Quais negócios aplicam o Lean Startup?
Diversas empresas de tecnologia que se tornaram gigantes aplicaram a metodologia da startup enxuta, como Amazon e Facebook. Mas startups brasileiras também fazem uso do Lean Startup. Alguns dos seus fundadores mencionaram aspectos fundamentais da metodologia em entrevistas aprofundadas ao podcast do Do Zero Ao Topo. Por exemplo, a construção de hipóteses, experimentos e MVPs.
A primeira clínica médica da rede Dr. Consulta foi inaugurada na comunidade de Heliópolis, em 2011. “É um dos lugares mais difíceis de fazer o negócio dar certo, porque as pessoas têm muitos problemas de saúde e pouco dinheiro. Se desse certo lá, daria certo em toda a cidade de São Paulo. E se desse certo em São Paulo, daria certo no Brasil”, contou o cofundador Thomaz Srougi.
“Só depois que a gente viu que estava no caminho certo – que estava construindo algo escalável, replicável e que médicos e pacientes amavam –, a gente montou um time enxuto, mas excelente. A hipótese foi validada. (…) Investimos pouco no começo do negócio porque a gente via o Dr. Consulta mais como um experimento científico.”
Eduardo L’Hotellier, fundador do marketplace de serviços GetNinjas, contou que a primeira versão da plataforma foi feita com um desenvolvedor indiano terceirizado e duas semanas de trabalho intenso. “Encurtamos o trabalho para testar as águas. Foi importante termos colocados algo no ar com pouco esforço, só para provar que o mercado existia.”
Além da importância de ter esse primeiro protótipo, L’Hotellier também destacou a necessidade de conversar com os consumidores para validá-lo. “Quando colocamos nossa solução para rodar, não estava funcionando.
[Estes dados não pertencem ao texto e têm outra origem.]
(* ===== verification/ChunkWriter.v ===== *)
(** The parts of the writer that write one chunk or one attachment (write.rs):
    [Compressor], [ChunkWriter] and [AttachmentWriter]. *)

From S2P Require Import Prelude Utf8 BTree Errors Bin Records Crc Io Codec Channels.

(** ** The compression libraries *)

(** [zstd]: [raw::Encoder] and [zio::Writer]. *)
Class ZstdEncoderLib := {
  zraw_encoder : Type;
  zraw_with_dictionary : Z → outcome io_error zraw_encoder;
  zraw_set_workers : Z → zraw_encoder → outcome io_error zraw_encoder;
  zio_writer : Type → Type;
  zio_new : ∀ {W}, W → zraw_encoder → zio_writer W;
  zio_write : ∀ {W} `{Write W}, bytes → method (zio_writer W) io_error Z;
  zio_flush : ∀ {W} `{Write W}, method (zio_writer W) io_error ();
  zio_finish : ∀ {W} `{Write W}, method (zio_writer W) io_error ();
  zio_into_inner : ∀ {W}, zio_writer W → W;
}.

(** [lz4]: [EncoderBuilder], with block checksums off, and [Encoder]. *)
Class Lz4EncoderLib := {
  lz4_encoder : Type → Type;
  lz4_build : ∀ {W} `{Write W}, Z → W → outcome io_error (lz4_encoder W);
  lz4_write : ∀ {W} `{Write W}, bytes → method (lz4_encoder W) io_error Z;
  lz4_flush : ∀ {W} `{Write W}, method (lz4_encoder W) io_error ();
  lz4_finish : ∀ {W} `{Write W}, lz4_encoder W → outcome io_error () * W;
}.

(** ** Running a method where its state is a local variable *)

(** [m?] on [s]: an error drops [s]. *)
Definition run {S E A} (m : method S E A) (s : S) : outcome E (A * S) :=
  let '(o, s) := m s in (λ a, (a, s)) <$> o.

(** [if let Err(err) = m { return Err((f(s), err.into())) }] *)
Definition run_or {S W E A} (f : S → W) (into : E → McapError) (m : method S E A) (s : S)
    : outcome (W * McapError) (A * S) :=
  let '(o, s) := m s in (λ a, (a, s)) <$> map_err (λ e, (f s, into e)) o.

(** [write_le] of a struct on a destination: its fields one after the other. *)
Definition bin_io {W A} (m : method W io_error A) : method W bin_error A := λ w,
  let '(o, w) := m w in (map_err BinIo o, w).
Definition write_string_le {W} `{Write W} (s : rstring) : method W io_error () :=
  _ ← write_all (le_enc 4 (as_u32 (zlen s)));
  write_all s.
Definition write_chunk_header {W} `{Write W} (h : ChunkHeader) : method W bin_error () := bin_io (
  _ ← write_all (le_enc 8 (ch_message_start_time h));
  _ ← write_all (le_enc 8 (ch_message_end_time h));
  _ ← write_all (le_enc 8 (ch_uncompressed_size h));
  _ ← write_all (le_enc 4 (ch_uncompressed_crc h));
  _ ← write_string_le (ch_compression h);
  write_all (le_enc 8 (ch_compressed_size h))).

(** [Cursor::new(&mut buf).write_le(b)?] on an empty [buf]. *)
Definition to_buf_le {A} (c : codec A) (a : A) : McapResult bytes :=
  wdata <$> map_err Parse (c_write c a (WCursor [] 0)).

Section compressor.
Context `{ZstdEncoderLib, Lz4EncoderLib} {W : Type}.

(** [Compressor] *)
Inductive Compressor :=
| CNull (w : W)
| CZstd (w : zio_writer W)
| CLz4 (w : lz4_encoder W).

#[export] Instance Compressor_Write `{Write W} : Write Compressor := {|
  write := λ buf c,
    match c with
    | CNull w => let '(o, w) := write buf w in (o, CNull w)
    | CZstd w => let '(o, w) := zio_write buf w in (o, CZstd w)
    | CLz4 w => let '(o, w) := lz4_write buf w in (o, CLz4 w)
    end;
  flush := λ c,
    match c with
    | CNull w => let '(o, w) := flush w in (o, CNull w)
    | CZstd w => let '(o, w) := zio_flush w in (o, CZstd w)
    | CLz4 w => let '(o, w) := lz4_flush w in (o, CLz4 w)
    end;
|}.

(** [finish] *)
Definition Compressor_finish `{Write W} (c : Compressor) : outcome io_error () * W :=
  match c with
  | CNull w => (Ok (), w)
  | CZstd w => let '(o, w) := zio_finish w in (o, zio_into_inner w)
  | CLz4 w => lz4_finish w
  end.

(** [into_inner] *)
Definition Compressor_into_inner `{Write W} (c : Compressor) : W :=
  match c with
  | CNull w => w
  | CZstd w => zio_into_inner w
  | CLz4 w => (lz4_finish w).2
  end.
End compressor.
Arguments Compressor {_ _} W.

(** ** [ChunkWriter] *)

Section chunk_writer.
Context `{Crc, ZstdEncoderLib, Lz4EncoderLib} {W : Type} `{Write W, Seek W}.

(** The stack of wrappers a chunk is written through. *)
Abbreviation sink_writer := (CountingCrcWriter (ChunkSink W)).
Abbreviation chunk_stream := (CountingCrcWriter (Compressor sink_writer)).

Record ChunkWriter := mkChunkWriter {
  cw_chunk_offset : Z;
  cw_header_start : Z;
  cw_data_start : Z;
  cw_message_bounds : option (Z * Z);
  cw_compression_name : rstring;
  cw_compressor : chunk_stream;
  cw_indexes : list (Z * list MessageIndexEntry);
  cw_pre_chunk_crc : option hasher;
  cw_emit_message_indexes : bool;
}.

Definition compression_name (c : option Compression) : rstring :=
  match c with
  | Some Zstd => lit "zstd"
  | Some Lz4 => lit "lz4"
  | None => []
  end.

(** [level as i32] *)
Definition as_i32 (z : Z) : Z := ((z + 2 ^ 31) `mod` 2 ^ 32 - 2 ^ 31)%Z.

(** The compressor over the sink. *)
Definition make_compressor (compression : option Compression) (level threads : Z) (sink : sink_writer)
    : McapResult (Compressor sink_writer) :=
  match compression with
  | Some Zstd =>
      enc ← map_err Io (zraw_with_dictionary (as_i32 level));
      enc ← map_err Io (zraw_set_workers threads enc);
      mret (CZstd (zio_new sink enc))
  | Some Lz4 => CLz4 <$> map_err Io (lz4_build level sink)
  | None => mret (CNull sink)
  end.

(** [!0] in a field of 64 bits, and of 32. *)
Definition dummy_header (name : rstring) : ChunkHeader := mkChunkHeader 0 0 u64_max u32_max name u64_max.

(** [new] *)
Definition ChunkWriter_new (writer : CountingCrcWriter W) (compression : option Compression)
    (mode : ChunkMode) (emit_message_indexes calculate_chunk_crcs : bool) (level threads : Z)
    : McapResult ChunkWriter :=
  '(chunk_offset, writer) ← map_err Io (run stream_position writer);
  let '(writer, pre_chunk_crc) := ccw_finalize writer in
  let sink := ChunkSink_new writer mode in
  '(header_start, sink) ← map_err Io (run stream_position sink);
  '(_, sink) ← map_err Io (run (op_and_len op.CHUNK u64_max) sink);
  '(_, sink) ← map_err Parse (run (write_chunk_header (dummy_header (compression_name compression))) sink);
  '(data_start, sink) ← map_err Io (run stream_position sink);
  compressor ← make_compressor compression level threads (ccw_new sink calculate_chunk_crcs);
  mret (mkChunkWriter chunk_offset header_start data_start None (compression_name compression)
          (ccw_new compressor calculate_chunk_crcs) [] pre_chunk_crc emit_message_indexes).

Definition cw_set_compressor (c : chunk_stream) (s : ChunkWriter) : ChunkWriter :=
  mkChunkWriter (cw_chunk_offset s) (cw_header_start s) (cw_data_start s) (cw_message_bounds s)
    (cw_compression_name s) c (cw_indexes s) (cw_pre_chunk_crc s) (cw_emit_message_indexes s).

(** [io?] in a function that returns a [McapResult]. *)
Definition mcap_io {S A} (m : method S io_error A) : method S McapError A := λ s,
  let '(o, s) := m s in (map_err Io o, s).

(** [ChunkWriter::write_record] *)
Definition cw_write_record (r : record) : method ChunkWriter McapError () :=
  zoom cw_compressor cw_set_compressor (mcap_io (write_record r)).

(** The bounds with one more time. *)
Definition extend_bounds (bounds : option (Z * Z)) (log_time : Z) : option (Z * Z) :=
  Some match bounds with
       | None => (log_time, log_time)
       | Some (start, end_) => (Z.min start log_time, Z.max end_ log_time)
       end.

(** [self.indexes.entry(channel_id).or_default().push(entry)] *)
Definition push_index (channel_id : Z) (e : MessageIndexEntry) (m : list (Z * list MessageIndexEntry))
    : list (Z * list MessageIndexEntry) :=
  bt_insert channel_id (default [] (bt_get channel_id m) ++ [e]) m.

(** [ChunkWriter::write_message], up to the record. *)
Definition note_message (h : MessageHeader) (s : ChunkWriter) : ChunkWriter :=
  mkChunkWriter (cw_chunk_offset s) (cw_header_start s) (cw_data_start s)
    (extend_bounds (cw_message_bounds s) (m_log_time h)) (cw_compression_name s) (cw_compressor s)
    (if cw_emit_message_indexes s
     then push_index (m_channel_id h) (mkMessageIndexEntry (m_log_time h) (ccw_count (cw_compressor s))) (cw_indexes s)
     else cw_indexes s)
    (cw_pre_chunk_crc s) (cw_emit_message_indexes s).

Definition cw_write_message (h : MessageHeader) (data : bytes) : method ChunkWriter McapError () :=
  _ ← modify (note_message h);
  cw_write_record (RMessage h data).

(** [unwrap_writer] *)
Definition unwrap_writer (w : sink_writer) : W := cks_inner (ccw_finalize w).1.

(** The message indexes after a chunk, and where each one is. *)
Fixpoint write_message_indexes (indexes : list (Z * list MessageIndexEntry)) (offsets : list (Z * Z))
    (writer : CountingCrcWriter W) : outcome (W * McapError) (list (Z * Z) * CountingCrcWriter W) :=
  match indexes with
  | [] => mret (offsets, writer)
  | (channel_id, records) :: indexes =>
      let inner (w : CountingCrcWriter W) := (ccw_finalize w).1 in
      '(position, writer) ← run_or inner Io stream_position writer;
      _ ← rassert (negb (bt_contains channel_id offsets));
      index_buf ← map_err (λ e, (inner writer, e)) (to_buf_le MessageIndex_codec (mkMessageIndex channel_id records));
      '(_, writer) ← run_or inner Io (op_and_len op.MESSAGE_INDEX (zlen index_buf)) writer;
      '(_, writer) ← run_or inner Io (write_all index_buf) writer;
      write_message_indexes indexes (bt_insert channel_id position offsets) writer
  end.

(** The true header. *)
Definition finished_header (s : ChunkWriter) (uncompressed_size : Z) (uncompressed_crc : option hasher)
    (compressed_size : Z) : ChunkHeader :=
  let bounds := default (0, 0)%Z (cw_message_bounds s) in
  mkChunkHeader bounds.1 bounds.2 uncompressed_size
    (default 0%Z (hasher_finalize <$> uncompressed_crc)) (cw_compression_name s) compressed_size.

(** [finish], to the end of the chunk record: the writer (with its hasher), the mode
    and the length of the record. *)
Definition finish_chunk_record (s : ChunkWriter) (header : ChunkHeader) (sink : ChunkSink W)
    (compressed_crc : option hasher)
    : outcome (W * McapError) (CountingCrcWriter W * ChunkMode * Z) :=
  '(data_end, sink) ← run_or cks_inner Io stream_position sink;
  record_size ← sub_ data_end (cw_header_start s);
  record_size ← sub_ record_size 9;
  '(_, sink) ← run_or cks_inner Io (seek (SeekStart (cw_header_start s))) sink;
  let writer := ccw_with_hasher sink (cw_pre_chunk_crc s) in
  '(_, writer) ← run_or unwrap_writer Io (op_and_len op.CHUNK record_size) writer;
  '(_, writer) ← run_or unwrap_writer Parse (write_chunk_header header) writer;
  let '(sink, post_chunk_header_crc) := ccw_finalize writer in
  '(position, sink) ← run_or cks_inner Io stream_position sink;
  _ ← rassert (cw_data_start s =? position)%Z;
  '(_, sink) ← run_or cks_inner Io (seek (SeekEnd 0)) sink;
  chunk_length ← sub_ data_end (cw_header_start s);
  let '(mode, writer) := ChunkSink_finish sink in
  mode ← map_err (λ e, (writer, Io e)) mode;
  let crc := match post_chunk_header_crc, compressed_crc with
             | Some hasher, Some compressed_crc => Some (hasher_combine hasher compressed_crc)
             | crc, _ => crc
             end in
  mret (ccw_with_hasher writer crc, mode, chunk_length).

(** [finish] *)
Definition ChunkWriter_finish (s : ChunkWriter)
    : outcome (W * McapError) (CountingCrcWriter W * ChunkMode * ChunkIndex) :=
  let uncompressed_size := ccw_count (cw_compressor s) in
  let '(stream, uncompressed_crc) := ccw_finalize (cw_compressor s) in
  let '(result, writer) := Compressor_finish stream in
  _ ← map_err (λ e, (unwrap_writer writer, Io e)) result;
  let compressed_size := ccw_count writer in
  let '(sink, compressed_crc) := ccw_finalize writer in
  let header := finished_header s uncompressed_size uncompressed_crc compressed_size in
  '(writer, mode, chunk_length) ← finish_chunk_record s header sink compressed_crc;
  let inner (w : CountingCrcWriter W) := (ccw_finalize w).1 in
  '(data_end, writer) ← run_or inner Io stream_position writer;
  '(offsets, writer) ← write_message_indexes (cw_indexes s) [] writer;
  '(position, writer) ← run_or inner Io stream_position writer;
  message_index_length ← sub_ position data_end;
  mret (writer, mode,
        mkChunkIndex (ch_message_start_time header) (ch_message_end_time header) (cw_chunk_offset s)
          chunk_length offsets message_index_length (ch_compression header)
          (ch_compressed_size header) (ch_uncompressed_size header)).
End chunk_writer.
Arguments ChunkWriter {_ _ _} W.

(** ** [AttachmentWriter] *)

Section attachment_writer.
Context `{Crc} {W : Type} `{Write W, Seek W}.

Record AttachmentWriter := mkAttachmentWriter {
  aw_record_offset : Z;
  aw_attachment_offset : Z;
  aw_attachment_length : Z;
  aw_header : AttachmentHeader;
  aw_writer : CountingCrcWriter W;
}.

(** [new] *)
Definition AttachmentWriter_new (writer : W) (attachment_length : Z) (header : AttachmentHeader)
    (calculate_crc : bool) : McapResult AttachmentWriter :=
  '(record_offset, writer) ← map_err Io (run stream_position writer);
  header_buf ← to_buf_le AttachmentHeader_codec header;
  len ← add_ u64_max (zlen header_buf) 8;
  len ← add_ u64_max len attachment_length;
  len ← add_ u64_max len 4;
  '(_, writer) ← map_err Io (run (op_and_len op.ATTACHMENT len) writer);
  let writer := ccw_new writer calculate_crc in
  '(_, writer) ← map_err Io (run (write_all header_buf) writer);
  '(_, writer) ← map_err Io (run (write_all (le_enc 8 attachment_length)) writer);
  mret (mkAttachmentWriter record_offset (ccw_count writer) attachment_length header writer).

Definition aw_set_writer (w : CountingCrcWriter W) (s : AttachmentWriter) : AttachmentWriter :=
  mkAttachmentWriter (aw_record_offset s) (aw_attachment_offset s) (aw_attachment_length s) (aw_header s) w.

(** [put_bytes] *)
Definition put_bytes (b : bytes) : method AttachmentWriter McapError () :=
  s ← get;
  attachment_position ← lift (sub_ (ccw_count (aw_writer s)) (aw_attachment_offset s));
  space ← lift (sub_ (aw_attachment_length s) attachment_position);
  if (space <? zlen b)%Z then mthrow (AttachmentTooLarge (zlen b - space) (aw_attachment_length s))
  else zoom aw_writer aw_set_writer (mcap_io (write_all b)).

(** [finish] *)
Definition AttachmentWriter_finish (s : AttachmentWriter) : McapResult (W * AttachmentIndex) :=
  let expected := aw_attachment_length s in
  current ← sub_ (ccw_count (aw_writer s)) (aw_attachment_offset s);
  if negb (expected =? current)%Z then mthrow (AttachmentIncomplete current expected) else
  let '(writer, h) := ccw_finalize (aw_writer s) in
  let crc := default 0%Z (hasher_finalize <$> h) in
  '(_, writer) ← map_err Io (run (write_all (le_enc 4 crc)) writer);
  let offset := aw_record_offset s in
  '(position, writer) ← map_err Io (run stream_position writer);
  length ← sub_ position offset;
  mret (writer, mkAttachmentIndex offset length (ah_log_time (aw_header s)) (ah_create_time (aw_header s))
          (aw_attachment_length s) (ah_name (aw_header s)) (ah_media_type (aw_header s))).
End attachment_writer.
Arguments AttachmentWriter {_} W.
Até que contratamos um profissional para fazer uma reforma no nosso escritório e fomos conversar com ele. Vimos que muitas das coisas que estávamos fazendo não tinham sentido. E aí aprendemos uma lição básica, que é: escute do que seu usuário precisa antes de começar a executar. (…) Muitos empreendedores iniciantes dedicam horas aos seus arquivos de Excel, mas poucas horas para conversar com o cliente. E essa régua precisa ser invertida, especialmente no começo.”
Como Ries afirmou em seu livro, o Lean Startup não é usado apenas por startups atualmente. Empresas estabelecidas ou mais tradicionais também podem aplicar essa metodologia ao testar novas áreas de atuação. Foi o caso da Stefanini.
Fundada em 1987, a empresa brasileira fornece serviços de tecnologia da informação para 40 países e faturou R$ 5 bilhões em 2021. Sua expansão internacional começou na Argentina, em 1995. “A sede na Argentina era uma unidade pequena e que investimos pouco. Fazer MVPs é o nosso estilo, e o do modelo digital como um todo. Você testa, vê se funciona e só depois investe mais”, contou Marco Stefanini, fundador e CEO da companhia.
A Stefanini acelerou sua expansão internacional a partir dos anos 2000, começando por América Latina e Estados Unidos. Cerca de 50% do faturamento da Stefanini está fora do Brasil.